A dificuldade de comentar lances de futebol
'O poder da palavra' é o espaço de opinião semanal de Duarte Gomes, antigo árbitro
Quanto mais análise técnica faço, mais tenho a certeza que nem com as melhores imagens do mundo seria capaz de acertar sempre, de dizer tudo certo, de nunca falhar na opinião.
Aliás, no futebol, acertar é uma expressão relativa, porque tudo o que lhe diz respeito, dentro e fora de campo, raramente é consensual. Isso vale para o penálti bem ou mal assinalado, para a expulsão que foi e não era ou para o fora de jogo que pareceu ser mas não seria. E vale para o treinador que era excelente e não presta, para o artilheiro que marcava golos e não marca, para o presidente que era o maior e nunca mais vai embora.
Quanto ao jogo em si, é tremendamente difícil de analisar dada a sua velocidade e dinâmica, sobretudo em alta competição. Não tenham dúvidas, é muito complicado medir a intensidade de alguns contactos, avaliar determinados comportamentos, ajuizar lances que envolvem braços ou mãos mais discretas, etc, etc... Há jogadas que, por muito que se vejam e revejam ao detalhe, nunca ficam claras. Claro que, nesses casos, prevalece a interpretação que o analista faz. Prevalece o seu conhecimento técnico, a experiência que granjeou enquanto esteva lá dentro, o feeling, tudo o que puder ajudá-lo a opinar com equidistância. Mas o veredito será sempre aquele que entende ser o mais justo e adequado.
É por isso que, tantas e tantas vezes (na maioria dos casos), o que diz o comentador X é diferente do que diz o Y. Não se trata de um estar certo e outro errado. Estão é ambos a dizer a sua verdade. A verdade que resulta de uma interpretação honesta.
O que não e aceitável — e já o disse aqui noutras ocasiões — é que existam leituras distintas em situação factualmente claras. Aquelas em que manifestamente só pode haver uma única decisão, uma única opinião: o jogador que estica o braço sobre a sua linha de baliza, evitando um golo certo, tem que ver o cartão vermelho direto; a equipa do defesa que derruba um adversário na sua área, tem que ser punida com pontapé de penálti; o guarda-redes nunca pode agarrar a bola com as mãos fora da sua área de penálti; um golo não pode ser marcado na própria baliza na sequência de um pontapé de canto, enfim, há um sem número de situações de jogo que só têm uma única resposta. Se dois comentadores as analisarem de forma distinta, um deles foi incompetente nessa avaliação.

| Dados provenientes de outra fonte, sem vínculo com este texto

(** * Stewart acid-base calculator: formula library, aggregator, stack builder

    A shallow embedding of the calculator's JavaScript sources
    ([js/physiology.js], [js/units.js], [js/compute.js], [js/gamblegram.js])
    and the properties its design document states about them.

    Numbers.  A JavaScript number is modelled as a real number or [NaN]:
    arithmetic on finite numbers is the exact arithmetic of [R], and every
    operator yields [NaN] as soon as an operand is [NaN].  Rounding to
    binary64 and overflow to an infinity are outside the model; [parse] and
    [getIonSI] hand the aggregator a finite number or [NaN] only
    ([Number.isFinite(v) ? v : NaN]). *)

From Stdlib Require Import Reals Lra Lia ZArith List String Bool Sorted.
From Stdlib Require Import Permutation.
Import ListNotations.
Local Open Scope R_scope.

(* ================================================================== *)
(** ** JavaScript numbers *)
(* ================================================================== *)

Module Js.

Inductive number : Type :=
| Num (r : R)
| NaN.

Definition lift1 (f : R -> R) (x : number) : number :=
  match x with Num a => Num (f a) | NaN => NaN end.

Definition lift2 (f : R -> R -> R) (x y : number) : number :=
  match x, y with Num a, Num b => Num (f a b) | _, _ => NaN end.

Definition add : number -> number -> number := lift2 Rplus.
Definition sub : number -> number -> number := lift2 Rminus.
Definition mul : number -> number -> number := lift2 Rmult.
Definition neg : number -> number := lift1 Ropp.

(** [x / y].  A zero divisor would give an infinity (or [NaN]) in
    JavaScript; the type has no infinity and maps that case to [NaN].  No
    divisor of the program is zero (see [div_Num] and its uses). *)
Definition div (x y : number) : number :=
  match x, y with
  | Num a, Num b => if Req_dec_T b 0 then NaN else Num (a / b)
  | _, _ => NaN
  end.

(** [Math.pow(10, x)] *)
Definition pow10 (x : R) : R := Rpower 10 x.
Definition Math_pow10 : number -> number := lift1 pow10.

(** [Math.round(x)]: the nearest integer, halves rounded up. *)
Definition Math_round : number -> number :=
  lift1 (fun x => IZR (Zfloor (x + 1 / 2))).

(** [Math.abs(x)] *)
Definition Math_abs : number -> number := lift1 Rabs.

(** [Math.max(x, y)] *)
Definition Math_max : number -> number -> number := lift2 Rmax.

(** [parseFloat(x.toFixed(2))]: for [x >= 0], [toFixed] takes the integer
    [n] for which [n / 100 - x] is closest to zero, the larger one on a tie;
    a negative [x] is printed as ["-"] followed by the digits of [-x]. *)
Definition toFixed2_nonneg (x : R) : R :=
  IZR (Zfloor (x * 100 + 1 / 2)) / 100.

Definition toFixed2 : number -> number :=
  lift1 (fun x =>
           if Rlt_dec x 0 then - toFixed2_nonneg (- x) else toFixed2_nonneg x).

(** [Number.isFinite(x)] *)
Definition isFinite (x : number) : bool :=
  match x with Num _ => true | NaN => false end.

(** Truthiness of a number: [NaN] and [0] are falsy. *)
Definition truthy (x : number) : bool :=
  match x with
  | Num r => if Req_dec_T r 0 then false else true
  | NaN => false
  end.

(** [x || 0] *)
Definition or0 (x : number) : number :=
  if truthy x then x else Num 0.

(** [x > y] and [x < y]: false when an operand is [NaN]. *)
Definition gt (x y : number) : bool :=
  match x, y with
  | Num a, Num b => if Rlt_dec b a then true else false
  | _, _ => false
  end.

Definition lt (x y : number) : bool := gt y x.

End Js.

Import Js.
Coercion Num : R >-> number.

Declare Scope js_scope.
Delimit Scope js_scope with js.
Bind Scope js_scope with number.
Notation "x + y" := (add x y) : js_scope.
Notation "x - y" := (sub x y) : js_scope.
Notation "x * y" := (mul x y) : js_scope.
Notation "x / y" := (div x y) : js_scope.
Notation "- x" := (neg x) : js_scope.

(* ================================================================== *)
(** ** js/physiology.js — the formula library *)
(* ================================================================== *)

Section Physiology.
Local Open Scope js_scope.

E, sejamos sinceros, já aconteceu e mais do que uma vez. É nesses momentos que infelizmente damos razão ao Zé Povinho quando diz «nem eles se entendem». É aí que somos, sem querer, lenha para a enorme fogueira que todos os dias queima árbitros de futebol.
Ser comentador de arbitragem, que não é uma profissão mas uma ocupação para levar a sério, pressupõe compromisso, consistência e qualificação. Porquê? Porque sabemos que a análise pode influenciar opiniões de adeptos e comentadores, até de jogadores e treinadores. Sabemos que pode ilibar árbitros em lances-limite, mas também pendurá-los na forca, para gaúdio de tantos e tantos. Temos que ter noção da responsabilidade do papel que desempenhamos. Isso obriga-nos a sermos exigentes no rigor da análise técnica em si, mas também no cuidado em relação à linguagem e tom utilizados. Temos o dever de ser muito claros, pedagógicos, esclarecedores, transparentes. Não podemos nem devemos formular juízes de valor, achincalhar instituições ou ofender pessoas, sejam eles/elas quem forem.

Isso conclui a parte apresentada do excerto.